Co-authors Grossman and DeGaetano are well aware not everybody agrees that media violence and youth violence are related. Their response to the naysayers:
"In 1969 Senator John Pastore from Rhode Island, chair of the Senate Subcommittee on Communications, held a hearing to which he invited the usual group of parents, teachers, social scientists and network executives. He also invited the Surgeon General of the United States, something that had never been done before. The Surgeon General had just concluded the first report on smoking and health, which caused quite a stir because it indicated a link between smoking and lung cancer. When the Surgeon General subsequently commented on TV violence, he put the issue in the same context as the smoking controversy--as a public health issue. This said a lot.
"Much of the American public is unaware that many experts have thought of media violence in this context since the late 1960s. The stonewalling of information about the negative effects of media violence has been so great that even today many physicians, psychologists and media literacy advocates are under the impression that referring to media violence as a public health concern is a new way to frame the issue. If nothing else, it demonstrates how buried these vital reports have been over the years."

They cite study after scientific study to document the assertion that media violence is indeed related to youth violence and is a public health concern. Some 3,500 of these studies have been done since 1950. In a random sample of 1,000 of these, only eighteen did not establish the link between media violence and youth violence. Twelve of those eighteen studies were funded by the TV industry.

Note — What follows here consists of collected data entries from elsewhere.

(* ===== verification/EventIdentity.v ===== *)
(** * What the identity of an event covers ([audit-events], [soroban/src/identity.rs])

    Stores deduplicate by event id, so what the id leaves out decides what is
    dropped.  [facts] is what the id of a projected event covers, [parts] the
    texts it is derived from; the parts determine the facts, across all the
    projections. *)

From S2P Require Import Prelude Text BTree Json Errors Identifiers Timestamps Classification Correlation.
From S2P Require Import Events IntegrityModel Records Samples AccessModel Cases ReportModel Encoding Storage.
From S2P Require Import MemoryStore MemoryPaging AuditEvents Sources Normalizer NormalizerProofs Soroban Trail.
Open Scope list_scope.

(** ** Semantic events *)

(** The semantic event types of the crate, with the arguments their projections
    take. *)
Inductive Semantic : Type :=
| OfTransfer (t : TransferOutcome) (n : NetworkId) (src : string) (parser : VersionLabel)
    (tx : TransactionContext) (op : Z) (slot : EventSlot)
| OfFreeze (f : FreezeTransition) (n : NetworkId) (src : string) (parser : VersionLabel)
    (tx : TransactionContext) (slot : EventSlot)
| OfConfigChange (c : ComplianceConfigChanged) (n : NetworkId) (src : string) (parser : VersionLabel)
    (tx : TransactionContext) (slot : EventSlot)
| OfDecision (c : ComplianceDecisionEvent) (n : NetworkId) (src : string) (parser : VersionLabel)
    (tx : option TransactionContext) (slot : EventSlot)
| OfPolicy (p : PolicyVersionChange) (slot : EventSlot)
| OfSanctions (s : SanctionsFlag) (n : NetworkId) (src : string) (parser : VersionLabel)
    (tx : option TransactionContext) (slot : EventSlot)
| OfAuthorization (c : AuthorizationChange) (slot : EventSlot)
| OfAccess (a : AuditAccessEntry) (n : NetworkId) (src : string) (parser : VersionLabel) (slot : EventSlot)
| OfInvestigation (l : InvestigationLifecycle) (slot : EventSlot)
| OfEvidence (l : EvidenceLifecycle) (slot : EventSlot)
| OfReport (l : ReportLifecycle) (slot : EventSlot)
| OfEvidenceRecorded (g : EvidenceGeneratedEvent) (slot : EventSlot)
| OfReportRecorded (g : ReportGeneratedEvent) (slot : EventSlot)
| OfCorrection (c : RecordCorrectedEvent) (slot : EventSlot).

The co-authors are eminently qualified. Lt. Col. David Grossman (US Army, Retired) was a professor of psychology at the US Military Academy at West Point and was directly involved in developing the programs currently used to train combat troops. Gloria DeGaetano is a media literacy consultant to corporations, school districts, parent groups and social service agencies. She is a nationally recognized educator in the field of media violence.

Many books that deal with the social problems spell out their nature with care, then fail to present possible solutions. The authors of Stop Teaching Our Kids to Kill avoid that error. Grossman and DeGaetano, knowing their subject as they do, have taken care to provide an accurate, well-documented history of the origins of media violence and its negative effects. That done, they have made sound, practical recommendations for dealing with these negative effects both at home and at the level of public policy.

Stop Teaching Our Kids to Kill is factual, clear, concise and complete. It empowers parents to take the steps needed to minimize their children's exposure to media violence. It is an encyclopedia for social activists.